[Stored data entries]

--- --- ---

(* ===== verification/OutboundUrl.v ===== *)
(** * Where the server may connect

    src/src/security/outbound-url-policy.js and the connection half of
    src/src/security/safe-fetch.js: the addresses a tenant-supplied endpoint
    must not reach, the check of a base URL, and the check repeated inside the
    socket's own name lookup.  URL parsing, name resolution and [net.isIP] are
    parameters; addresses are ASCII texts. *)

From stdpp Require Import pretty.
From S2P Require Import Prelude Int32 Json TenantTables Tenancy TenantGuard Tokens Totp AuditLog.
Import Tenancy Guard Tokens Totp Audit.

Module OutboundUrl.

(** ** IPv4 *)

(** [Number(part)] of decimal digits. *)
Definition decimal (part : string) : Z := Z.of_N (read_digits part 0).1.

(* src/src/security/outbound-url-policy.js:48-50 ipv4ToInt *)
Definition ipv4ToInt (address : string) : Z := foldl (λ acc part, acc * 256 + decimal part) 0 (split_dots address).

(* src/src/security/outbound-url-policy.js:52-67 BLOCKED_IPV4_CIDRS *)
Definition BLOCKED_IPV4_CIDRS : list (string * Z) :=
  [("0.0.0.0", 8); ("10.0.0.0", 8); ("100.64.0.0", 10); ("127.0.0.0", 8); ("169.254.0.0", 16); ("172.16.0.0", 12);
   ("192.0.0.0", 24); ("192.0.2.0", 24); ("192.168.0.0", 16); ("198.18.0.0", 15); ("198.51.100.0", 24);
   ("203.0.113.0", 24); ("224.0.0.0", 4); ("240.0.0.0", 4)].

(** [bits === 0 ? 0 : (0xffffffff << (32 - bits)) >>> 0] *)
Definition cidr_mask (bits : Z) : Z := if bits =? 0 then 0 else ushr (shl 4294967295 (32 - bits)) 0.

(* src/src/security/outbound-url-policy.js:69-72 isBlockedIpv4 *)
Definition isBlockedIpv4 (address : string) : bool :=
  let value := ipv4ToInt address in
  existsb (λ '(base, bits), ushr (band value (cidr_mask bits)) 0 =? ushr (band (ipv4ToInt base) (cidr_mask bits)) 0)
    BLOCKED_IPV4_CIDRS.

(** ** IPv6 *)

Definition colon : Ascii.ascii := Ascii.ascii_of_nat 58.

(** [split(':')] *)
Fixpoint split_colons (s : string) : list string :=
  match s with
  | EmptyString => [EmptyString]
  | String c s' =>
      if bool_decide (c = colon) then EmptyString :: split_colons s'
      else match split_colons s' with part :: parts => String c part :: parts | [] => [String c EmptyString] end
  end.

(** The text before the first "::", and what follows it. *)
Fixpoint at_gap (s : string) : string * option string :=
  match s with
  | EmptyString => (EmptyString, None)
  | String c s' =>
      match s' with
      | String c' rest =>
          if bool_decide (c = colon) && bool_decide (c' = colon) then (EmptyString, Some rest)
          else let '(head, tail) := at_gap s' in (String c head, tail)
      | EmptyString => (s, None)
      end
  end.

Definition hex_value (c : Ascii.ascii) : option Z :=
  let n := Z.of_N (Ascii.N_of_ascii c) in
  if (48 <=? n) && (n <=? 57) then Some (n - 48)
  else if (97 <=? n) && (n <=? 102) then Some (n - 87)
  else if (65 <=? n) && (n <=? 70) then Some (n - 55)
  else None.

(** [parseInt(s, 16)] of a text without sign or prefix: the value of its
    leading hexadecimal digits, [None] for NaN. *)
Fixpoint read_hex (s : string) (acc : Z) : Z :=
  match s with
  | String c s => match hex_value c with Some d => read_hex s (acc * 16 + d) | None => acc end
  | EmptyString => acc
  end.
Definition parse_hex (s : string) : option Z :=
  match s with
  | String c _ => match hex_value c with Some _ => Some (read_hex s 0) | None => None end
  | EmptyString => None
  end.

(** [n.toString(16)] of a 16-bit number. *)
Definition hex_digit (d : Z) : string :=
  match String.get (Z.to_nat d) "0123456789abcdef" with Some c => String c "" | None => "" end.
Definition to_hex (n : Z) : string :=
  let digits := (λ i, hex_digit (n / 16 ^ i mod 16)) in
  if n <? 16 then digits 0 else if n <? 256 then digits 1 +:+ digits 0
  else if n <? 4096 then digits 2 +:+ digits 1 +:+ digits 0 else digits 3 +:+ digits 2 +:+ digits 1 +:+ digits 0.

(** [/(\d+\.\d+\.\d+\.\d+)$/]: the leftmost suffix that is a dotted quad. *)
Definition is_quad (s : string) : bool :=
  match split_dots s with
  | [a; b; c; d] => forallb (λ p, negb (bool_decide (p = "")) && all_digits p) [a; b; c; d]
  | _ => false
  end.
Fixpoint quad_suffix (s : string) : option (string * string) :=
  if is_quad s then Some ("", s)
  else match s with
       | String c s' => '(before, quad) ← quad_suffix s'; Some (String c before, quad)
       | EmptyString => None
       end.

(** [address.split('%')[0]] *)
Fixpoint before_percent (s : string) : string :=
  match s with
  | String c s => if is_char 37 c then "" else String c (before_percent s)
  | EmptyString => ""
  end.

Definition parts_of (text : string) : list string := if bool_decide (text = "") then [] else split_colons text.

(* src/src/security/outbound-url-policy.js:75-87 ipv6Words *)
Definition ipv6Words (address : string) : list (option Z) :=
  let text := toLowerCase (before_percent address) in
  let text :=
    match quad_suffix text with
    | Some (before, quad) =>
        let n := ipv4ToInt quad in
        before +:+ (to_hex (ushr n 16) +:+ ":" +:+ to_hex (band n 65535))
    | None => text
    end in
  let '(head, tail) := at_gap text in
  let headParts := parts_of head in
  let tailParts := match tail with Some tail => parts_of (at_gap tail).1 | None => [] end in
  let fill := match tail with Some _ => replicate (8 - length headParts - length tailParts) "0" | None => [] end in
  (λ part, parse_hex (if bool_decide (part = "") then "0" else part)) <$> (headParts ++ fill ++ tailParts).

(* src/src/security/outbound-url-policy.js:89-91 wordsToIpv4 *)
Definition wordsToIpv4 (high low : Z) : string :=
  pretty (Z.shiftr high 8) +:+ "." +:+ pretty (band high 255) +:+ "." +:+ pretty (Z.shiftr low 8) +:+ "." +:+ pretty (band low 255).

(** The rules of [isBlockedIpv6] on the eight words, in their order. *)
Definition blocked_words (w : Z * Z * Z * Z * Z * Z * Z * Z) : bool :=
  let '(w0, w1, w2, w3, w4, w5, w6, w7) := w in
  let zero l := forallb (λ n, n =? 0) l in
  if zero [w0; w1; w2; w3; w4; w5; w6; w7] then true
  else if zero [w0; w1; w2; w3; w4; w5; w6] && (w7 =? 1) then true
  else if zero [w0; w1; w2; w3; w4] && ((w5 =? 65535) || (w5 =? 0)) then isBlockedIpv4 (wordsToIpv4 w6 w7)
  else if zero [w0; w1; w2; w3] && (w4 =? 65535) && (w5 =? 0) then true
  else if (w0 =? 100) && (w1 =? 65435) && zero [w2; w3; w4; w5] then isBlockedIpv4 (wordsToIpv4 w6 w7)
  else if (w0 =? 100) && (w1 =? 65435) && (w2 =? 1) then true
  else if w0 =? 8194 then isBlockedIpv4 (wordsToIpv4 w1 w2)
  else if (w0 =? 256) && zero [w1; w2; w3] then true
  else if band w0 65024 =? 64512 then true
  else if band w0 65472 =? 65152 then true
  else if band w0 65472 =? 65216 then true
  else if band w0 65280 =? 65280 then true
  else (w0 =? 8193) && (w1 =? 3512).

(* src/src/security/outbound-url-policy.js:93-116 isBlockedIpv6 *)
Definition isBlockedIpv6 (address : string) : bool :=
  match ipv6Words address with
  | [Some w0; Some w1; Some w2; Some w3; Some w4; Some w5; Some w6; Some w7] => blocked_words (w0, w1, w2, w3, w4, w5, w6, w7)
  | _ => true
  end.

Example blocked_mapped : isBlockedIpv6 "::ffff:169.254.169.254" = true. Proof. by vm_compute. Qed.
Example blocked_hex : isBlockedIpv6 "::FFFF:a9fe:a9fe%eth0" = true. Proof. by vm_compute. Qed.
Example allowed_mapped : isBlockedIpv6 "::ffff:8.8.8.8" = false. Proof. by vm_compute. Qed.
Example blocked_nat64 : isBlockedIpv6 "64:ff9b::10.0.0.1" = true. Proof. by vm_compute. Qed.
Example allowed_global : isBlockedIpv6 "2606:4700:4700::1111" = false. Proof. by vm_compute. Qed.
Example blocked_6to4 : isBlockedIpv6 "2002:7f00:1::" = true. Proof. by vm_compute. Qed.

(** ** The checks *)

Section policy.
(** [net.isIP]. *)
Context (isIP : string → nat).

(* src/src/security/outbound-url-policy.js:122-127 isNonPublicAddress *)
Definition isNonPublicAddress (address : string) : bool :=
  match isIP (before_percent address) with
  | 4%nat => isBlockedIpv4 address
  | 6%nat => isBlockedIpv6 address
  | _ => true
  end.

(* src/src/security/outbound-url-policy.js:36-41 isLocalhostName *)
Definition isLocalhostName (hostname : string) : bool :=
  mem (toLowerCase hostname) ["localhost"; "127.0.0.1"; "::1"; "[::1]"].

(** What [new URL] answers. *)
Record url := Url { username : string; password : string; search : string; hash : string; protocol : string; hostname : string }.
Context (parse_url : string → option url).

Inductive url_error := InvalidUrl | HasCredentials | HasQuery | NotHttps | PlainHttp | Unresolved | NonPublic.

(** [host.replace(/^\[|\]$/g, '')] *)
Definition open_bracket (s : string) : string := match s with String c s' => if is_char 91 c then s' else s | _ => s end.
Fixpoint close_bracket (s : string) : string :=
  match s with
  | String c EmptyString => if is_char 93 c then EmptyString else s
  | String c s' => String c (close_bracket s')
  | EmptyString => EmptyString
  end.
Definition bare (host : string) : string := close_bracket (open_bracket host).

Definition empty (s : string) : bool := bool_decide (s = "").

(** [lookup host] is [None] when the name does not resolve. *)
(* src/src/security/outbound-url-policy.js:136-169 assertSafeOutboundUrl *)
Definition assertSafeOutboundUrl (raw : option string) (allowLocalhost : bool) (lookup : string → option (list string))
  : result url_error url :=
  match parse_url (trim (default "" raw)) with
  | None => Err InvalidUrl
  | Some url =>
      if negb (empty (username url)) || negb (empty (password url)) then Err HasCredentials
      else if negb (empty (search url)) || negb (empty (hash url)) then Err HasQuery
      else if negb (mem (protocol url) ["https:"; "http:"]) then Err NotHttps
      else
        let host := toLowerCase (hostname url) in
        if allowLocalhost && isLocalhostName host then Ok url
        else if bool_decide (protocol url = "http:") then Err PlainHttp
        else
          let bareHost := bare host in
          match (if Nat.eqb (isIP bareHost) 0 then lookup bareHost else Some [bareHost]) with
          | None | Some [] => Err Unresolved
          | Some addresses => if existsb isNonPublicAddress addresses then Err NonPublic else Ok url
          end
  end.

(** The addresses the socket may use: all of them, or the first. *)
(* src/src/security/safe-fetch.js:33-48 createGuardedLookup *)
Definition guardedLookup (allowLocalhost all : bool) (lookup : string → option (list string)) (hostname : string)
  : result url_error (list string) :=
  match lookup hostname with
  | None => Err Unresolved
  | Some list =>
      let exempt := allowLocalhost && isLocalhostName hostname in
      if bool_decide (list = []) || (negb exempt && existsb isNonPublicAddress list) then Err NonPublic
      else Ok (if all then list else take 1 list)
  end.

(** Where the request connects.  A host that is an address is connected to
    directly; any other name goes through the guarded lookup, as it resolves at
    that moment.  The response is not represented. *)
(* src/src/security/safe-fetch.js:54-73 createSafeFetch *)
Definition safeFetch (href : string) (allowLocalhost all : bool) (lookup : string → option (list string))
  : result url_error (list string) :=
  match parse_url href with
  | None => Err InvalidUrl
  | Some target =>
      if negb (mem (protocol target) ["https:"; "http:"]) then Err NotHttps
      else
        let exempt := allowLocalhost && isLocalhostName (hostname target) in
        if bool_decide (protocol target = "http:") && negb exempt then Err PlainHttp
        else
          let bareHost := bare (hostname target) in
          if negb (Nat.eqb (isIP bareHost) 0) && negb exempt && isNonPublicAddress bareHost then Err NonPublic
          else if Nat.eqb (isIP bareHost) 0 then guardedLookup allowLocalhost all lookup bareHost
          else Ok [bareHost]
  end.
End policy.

--- --- ---

- Assignment -
Please return every line of the records above that contains the word "EmptyString".

- Output of the task -
  | EmptyString => [EmptyString]
      if bool_decide (c = colon) then EmptyString :: split_colons s'
      else match split_colons s' with part :: parts => String c part :: parts | [] => [String c EmptyString] end
  | EmptyString => (EmptyString, None)
          if bool_decide (c = colon) && bool_decide (c' = colon) then (EmptyString, Some rest)
      | EmptyString => (s, None)
  | EmptyString => acc
  | EmptyString => None
       | EmptyString => None
  | EmptyString => ""
  | String c EmptyString => if is_char 93 c then EmptyString else s
  | EmptyString => EmptyString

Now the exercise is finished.